• [Exercise brief] Give back an exact copy of the lines in the records below, from the line that has "A shallow embedding" through the line that has "let r1 := tool", and nothing besides.
------------------------------
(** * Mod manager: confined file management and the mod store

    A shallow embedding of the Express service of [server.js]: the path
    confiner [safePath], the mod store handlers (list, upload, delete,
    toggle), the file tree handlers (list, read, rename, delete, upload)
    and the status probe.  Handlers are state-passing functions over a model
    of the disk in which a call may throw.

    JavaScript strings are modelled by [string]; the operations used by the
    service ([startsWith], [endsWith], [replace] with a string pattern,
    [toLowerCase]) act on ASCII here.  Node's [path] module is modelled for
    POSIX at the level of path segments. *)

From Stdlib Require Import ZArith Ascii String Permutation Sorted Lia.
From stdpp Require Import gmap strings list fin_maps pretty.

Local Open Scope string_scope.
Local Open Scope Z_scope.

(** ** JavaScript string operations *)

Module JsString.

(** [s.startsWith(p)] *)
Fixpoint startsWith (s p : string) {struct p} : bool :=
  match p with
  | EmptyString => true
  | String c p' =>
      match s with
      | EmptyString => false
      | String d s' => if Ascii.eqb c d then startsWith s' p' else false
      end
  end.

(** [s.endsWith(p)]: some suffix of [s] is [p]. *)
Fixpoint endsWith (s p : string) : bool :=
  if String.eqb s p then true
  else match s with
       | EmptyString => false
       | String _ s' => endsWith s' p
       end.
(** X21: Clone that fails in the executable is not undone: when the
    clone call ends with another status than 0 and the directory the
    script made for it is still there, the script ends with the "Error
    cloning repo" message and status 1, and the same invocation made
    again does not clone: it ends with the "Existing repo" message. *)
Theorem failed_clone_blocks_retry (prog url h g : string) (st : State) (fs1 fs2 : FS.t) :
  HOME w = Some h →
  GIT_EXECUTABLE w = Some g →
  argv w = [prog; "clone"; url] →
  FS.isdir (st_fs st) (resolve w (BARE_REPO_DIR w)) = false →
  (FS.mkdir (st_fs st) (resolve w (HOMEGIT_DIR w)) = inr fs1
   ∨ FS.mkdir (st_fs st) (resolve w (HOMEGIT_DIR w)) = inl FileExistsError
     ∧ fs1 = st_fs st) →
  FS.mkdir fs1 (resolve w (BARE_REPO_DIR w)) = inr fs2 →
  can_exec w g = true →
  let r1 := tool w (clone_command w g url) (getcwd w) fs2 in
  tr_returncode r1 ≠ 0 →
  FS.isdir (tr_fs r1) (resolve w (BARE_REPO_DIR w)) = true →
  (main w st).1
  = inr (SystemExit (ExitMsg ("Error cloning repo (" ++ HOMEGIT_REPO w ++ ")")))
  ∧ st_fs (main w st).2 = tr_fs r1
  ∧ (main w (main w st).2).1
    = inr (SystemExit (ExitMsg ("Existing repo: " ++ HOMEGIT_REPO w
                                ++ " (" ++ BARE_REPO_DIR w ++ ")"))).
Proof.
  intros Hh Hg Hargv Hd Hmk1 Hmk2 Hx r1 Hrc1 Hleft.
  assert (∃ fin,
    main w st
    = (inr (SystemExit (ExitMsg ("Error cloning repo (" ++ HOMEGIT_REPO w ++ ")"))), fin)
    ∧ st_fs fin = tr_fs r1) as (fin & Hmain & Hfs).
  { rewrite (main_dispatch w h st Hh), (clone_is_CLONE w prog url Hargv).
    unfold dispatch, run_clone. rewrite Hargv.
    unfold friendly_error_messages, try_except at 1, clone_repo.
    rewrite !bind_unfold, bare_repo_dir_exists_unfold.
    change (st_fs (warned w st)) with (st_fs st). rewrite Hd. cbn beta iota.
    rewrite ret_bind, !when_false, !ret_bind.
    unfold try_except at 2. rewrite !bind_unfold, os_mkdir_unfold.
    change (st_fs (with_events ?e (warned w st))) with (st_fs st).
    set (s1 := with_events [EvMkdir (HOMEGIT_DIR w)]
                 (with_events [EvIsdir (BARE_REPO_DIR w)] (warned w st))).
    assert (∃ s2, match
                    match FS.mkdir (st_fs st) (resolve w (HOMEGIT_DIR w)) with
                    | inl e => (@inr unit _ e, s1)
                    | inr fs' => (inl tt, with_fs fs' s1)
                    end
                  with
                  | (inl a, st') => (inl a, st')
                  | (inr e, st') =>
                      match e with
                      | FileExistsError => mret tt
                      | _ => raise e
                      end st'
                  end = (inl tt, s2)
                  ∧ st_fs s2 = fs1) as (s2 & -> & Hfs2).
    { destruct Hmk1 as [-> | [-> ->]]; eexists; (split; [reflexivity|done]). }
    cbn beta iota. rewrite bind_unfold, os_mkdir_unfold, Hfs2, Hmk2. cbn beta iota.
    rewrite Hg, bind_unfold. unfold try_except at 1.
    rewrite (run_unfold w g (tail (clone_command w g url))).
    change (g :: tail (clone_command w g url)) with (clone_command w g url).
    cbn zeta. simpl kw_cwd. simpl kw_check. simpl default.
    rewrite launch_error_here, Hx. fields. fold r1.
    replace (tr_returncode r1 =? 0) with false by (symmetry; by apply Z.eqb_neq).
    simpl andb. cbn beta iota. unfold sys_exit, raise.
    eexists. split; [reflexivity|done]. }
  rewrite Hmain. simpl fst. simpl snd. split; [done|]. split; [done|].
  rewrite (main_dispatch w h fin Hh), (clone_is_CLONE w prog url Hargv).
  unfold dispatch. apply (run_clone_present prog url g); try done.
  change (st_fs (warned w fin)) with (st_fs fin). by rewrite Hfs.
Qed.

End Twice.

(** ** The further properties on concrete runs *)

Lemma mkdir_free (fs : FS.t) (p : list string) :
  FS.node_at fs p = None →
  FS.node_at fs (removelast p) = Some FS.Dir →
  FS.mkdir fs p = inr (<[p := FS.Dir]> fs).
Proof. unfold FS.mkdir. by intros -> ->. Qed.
------------------------------
• [Written reply]
    A shallow embedding of the Express service of [server.js]: the path
    confiner [safePath], the mod store handlers (list, upload, delete,
    toggle), the file tree handlers (list, read, rename, delete, upload)
    and the status probe.  Handlers are state-passing functions over a model
    of the disk in which a call may throw.

    JavaScript strings are modelled by [string]; the operations used by the
    service ([startsWith], [endsWith], [replace] with a string pattern,
    [toLowerCase]) act on ASCII here.  Node's [path] module is modelled for
    POSIX at the level of path segments. *)

From Stdlib Require Import ZArith Ascii String Permutation Sorted Lia.
From stdpp Require Import gmap strings list fin_maps pretty.

Local Open Scope string_scope.
Local Open Scope Z_scope.

(** ** JavaScript string operations *)

Module JsString.

(** [s.startsWith(p)] *)
Fixpoint startsWith (s p : string) {struct p} : bool :=
  match p with
  | EmptyString => true
  | String c p' =>
      match s with
      | EmptyString => false
      | String d s' => if Ascii.eqb c d then startsWith s' p' else false
      end
  end.

(** [s.endsWith(p)]: some suffix of [s] is [p]. *)
Fixpoint endsWith (s p : string) : bool :=
  if String.eqb s p then true
  else match s with
       | EmptyString => false
       | String _ s' => endsWith s' p
       end.
(** X21: Clone that fails in the executable is not undone: when the
    clone call ends with another status than 0 and the directory the
    script made for it is still there, the script ends with the "Error
    cloning repo" message and status 1, and the same invocation made
    again does not clone: it ends with the "Existing repo" message. *)
Theorem failed_clone_blocks_retry (prog url h g : string) (st : State) (fs1 fs2 : FS.t) :
  HOME w = Some h →
  GIT_EXECUTABLE w = Some g →
  argv w = [prog; "clone"; url] →
  FS.isdir (st_fs st) (resolve w (BARE_REPO_DIR w)) = false →
  (FS.mkdir (st_fs st) (resolve w (HOMEGIT_DIR w)) = inr fs1
   ∨ FS.mkdir (st_fs st) (resolve w (HOMEGIT_DIR w)) = inl FileExistsError
     ∧ fs1 = st_fs st) →
  FS.mkdir fs1 (resolve w (BARE_REPO_DIR w)) = inr fs2 →
  can_exec w g = true →
  let r1 := tool w (clone_command w g url) (getcwd w) fs2 in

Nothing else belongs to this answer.